Operação Marquês

Juiz Ivo Rosa fica em exclusivo com a instrução da Operação Marquês

Carlos Alexandre fica com os outros casos do Tribunal Central de Instrução Criminal.

O juiz Ivo Rosa vai manter-se em exclusividade com o processo da Operação Marquês até que haja decisão instrutória.

Até lá, Carlos Alexandre vai continuar responsável por todos os outros processos do Tribunal Central de Instrução Criminal.

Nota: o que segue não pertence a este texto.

Lemma extensions_at fuel buf p pre npre npost name suf e :
  let data := encode_names (npre ++ (0, name) :: npost) in
  blen buf <= isize_max →
  at_pos buf p (encode_list encode_ext pre ++ encode_ext (0, data) ++ suf) →
  Forall ext_ok pre → Forall (λ x, x.1 ≠ 0) pre →
  blen data < 65536 → Forall name_ok npre → Forall (λ n, n.1 ≠ 0) npre →
  p + blen (encode_list encode_ext pre) + 4 + blen data <= e →
  (length pre < fuel)%nat →
  extensions fuel buf p e =
  match host_name_answer name with Some h => PSome h | None => PNone end.
Proof.
  intros data Hlen. revert p fuel. pose proof (blen_nonneg data).
  induction pre as [|[ty d] pre IH];
    intros p fuel Hat Hok Hty Hdata Hnok Hnty He Hfuel;
    (destruct fuel as [|fuel]; simpl in Hfuel; [lia|]).
  - rewrite encode_list_nil in Hat, He. rewrite blen_nil in He. simpl in Hat.
    eapply extensions_sni_at; try done. fold data. lia.
  - rewrite encode_list_cons, <- app_assoc in Hat. rewrite encode_list_cons in He.
    autorewrite with blen in He. simpl in He.
    apply Forall_cons in Hok as [Hok1 Hok]. apply Forall_cons in Hty as [Hty1 Hty].
    pose proof (blen_nonneg (encode_list encode_ext pre)).
    erewrite extensions_skip_at; [|done|exact Hat|done|done|lia].
    apply at_pos_app in Hat. autorewrite with blen in Hat. simpl in Hat.
    rewrite Z.add_assoc in Hat. apply IH; try done; lia.
Qed.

Há cinco meses que este tribunal tem apenas dois juízes, mas o Conselho Superior da Magistratura não prevê mudanças.

A Operação Marquês

A Operação Marquês tem arguidos 19 pessoas e nove empresas e está relacionada com a prática de mais de 170 crimes de natureza económico-financeira.

José Sócrates está acusado de corrupção passiva de titular de cargo político, branqueamento de capitais, falsificação de documentos e fraude fiscal qualificada.

O Ministério Público sustenta que Sócrates recebeu cerca de 34 milhões de euros, entre 2006 e 2015, a troco de favorecimentos a interesses do ex-banqueiro Ricardo Salgado no GES e na PT, bem como para garantir a concessão de financiamento da CGD ao empreendimento Vale do Lobo, no Algarve, e favorecer negócios do Grupo Lena.

Na Operação Marquês estão ainda acusados, o ex-administrador do Grupo Lena Joaquim Barroca, Armando Vara, antigo ministro e ex-administrador da CGD, Henrique Granadeiro (ex-gestor da PT), tal como Zeinal Bava, e José Paulo Pinto de Sousa (primo de Sócrates), entre outros.

O processo foi investigado durante mais de três anos, culminado com uma acusação com cerca de quatro mil páginas.